Exercise input:
(** * Autocompleter: an n-gram sentence completer

    Shallow embedding of [autocompleter.py] and of the parts of [util.py]
    and of the [nltk] counting library that it calls, followed by the
    properties of the prediction engine.

    - Tokens are [string]s.
    - A Python [dict] / [Counter] / [defaultdict] is an association list in
      insertion order (the order decides ties in [most_common]).
    - Python [int] parameters ([top_n], [max_sentence_length]) are [Z];
      counts, which never go below zero, are [nat].
    - [fit] runs in an exception-and-state monad over the object's only
      attribute, [ngram_counter].
    - For the aliasing questions the list objects live in a store
      [gmap loc (list token)]. *)

From Stdlib Require Import ZArith String Lia.
From stdpp Require Import base option list sorting strings gmap.

Local Open Scope string_scope.
Local Open Scope Z_scope.
Local Open Scope list_scope.

Definition token := string.

Definition DEFAULT_FILENAME : string := "autocompleter.pkl".
Definition RIGHT_SENT_PAD : token := "</s>".
Definition LEFT_SENT_PAD : token := "<s>".

(** ** Python containers *)

Module Py.

Section dict.
Context {K V : Type} `{EqDecision K}.

(** [d[k]] on a [defaultdict] / [Counter] whose missing value is [dflt].
    (A [defaultdict] also stores the default on a miss; a stored default
    reads back exactly like a miss, so reads are modelled without it.) *)
Fixpoint get (dflt : V) (k : K) (d : list (K * V)) : V :=
  match d with
  | [] => dflt
  | (k', v) :: d' => if decide (k = k') then v else get dflt k d'
  end.

(** [d[k] = f(d[k])]: an existing key keeps its place, a new key goes to
    the end of the insertion order. *)
Fixpoint update (dflt : V) (f : V -> V) (k : K) (d : list (K * V))
  : list (K * V) :=
  match d with
  | [] => [(k, f dflt)]
  | (k', v) :: d' =>
      if decide (k = k') then (k', f v) :: d'
      else (k', v) :: update dflt f k d'
  end.

Definition keys (d : list (K * V)) : list K := d.*1.
End dict.

(** [l[:n]] *)
Definition slice_to {A} (n : Z) (l : list A) : list A :=
  if 0 <=? n then take (Z.to_nat n) l
  else take (length l - Z.to_nat (- n)) l.

(** [l[-k:]] for [k > 0] *)
Definition slice_last {A} (k : nat) (l : list A) : list A :=
  drop (length l - k) l.

(** [word.startswith(start_string)] *)
Definition startswith (word start_string : string) : bool :=
  String.prefix start_string word.

End Py.

(** ** nltk: n-gram extraction and counting *)

Module Nltk.

(** [nltk.util.pad_sequence] *)
Definition pad_sequence (sequence : list token) (n : nat)
    (pad_left pad_right : bool) (left_pad_symbol right_pad_symbol : token)
  : list token :=
  let sequence :=
    if pad_left then replicate (n - 1) left_pad_symbol ++ sequence
    else sequence in
  if pad_right then sequence ++ replicate (n - 1) right_pad_symbol
  else sequence.

(** The first loop of [nltk.util.ngrams]: [while n > 1], move one item of
    the sequence to [history]; [None] is the [return] on [StopIteration]. *)
Fixpoint ngrams_fill (n : nat) (history sequence : list token)
  : option (list token * list token) :=
  match n with
  | S (S _ as n') =>
      match sequence with
      | [] => None
      | next_item :: sequence' =>
          ngrams_fill n' (history ++ [next_item]) sequence'
      end
  | _ => Some (history, sequence)
  end.

(** The second loop: append the item, yield the window, drop its head. *)
Fixpoint ngrams_yield (history sequence : list token) : list (list token) :=
  match sequence with
  | [] => []
  | item :: sequence' =>
      let history := history ++ [item] in
      history :: ngrams_yield (drop 1 history) sequence'
  end.

(** [nltk.ngrams(sequence, n, pad_left, pad_right, left_pad_symbol,
    right_pad_symbol)], the generator run to its end. *)
Definition ngrams (sequence : list token) (n : nat)
    (pad_left pad_right : bool) (left_pad_symbol right_pad_symbol : token)
  : list (list token) :=
  let sequence :=
    pad_sequence sequence n pad_left pad_right
                 left_pad_symbol right_pad_symbol in
  match ngrams_fill n [] sequence with
  | None => []
  | Some (history, sequence) => ngrams_yield history sequence
  end.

Your task: Take from the entries every line that has the string "update".

Answer to this problem:
Fixpoint update (dflt : V) (f : V -> V) (k : K) (d : list (K * V))
      else (k', v) :: update dflt f k d'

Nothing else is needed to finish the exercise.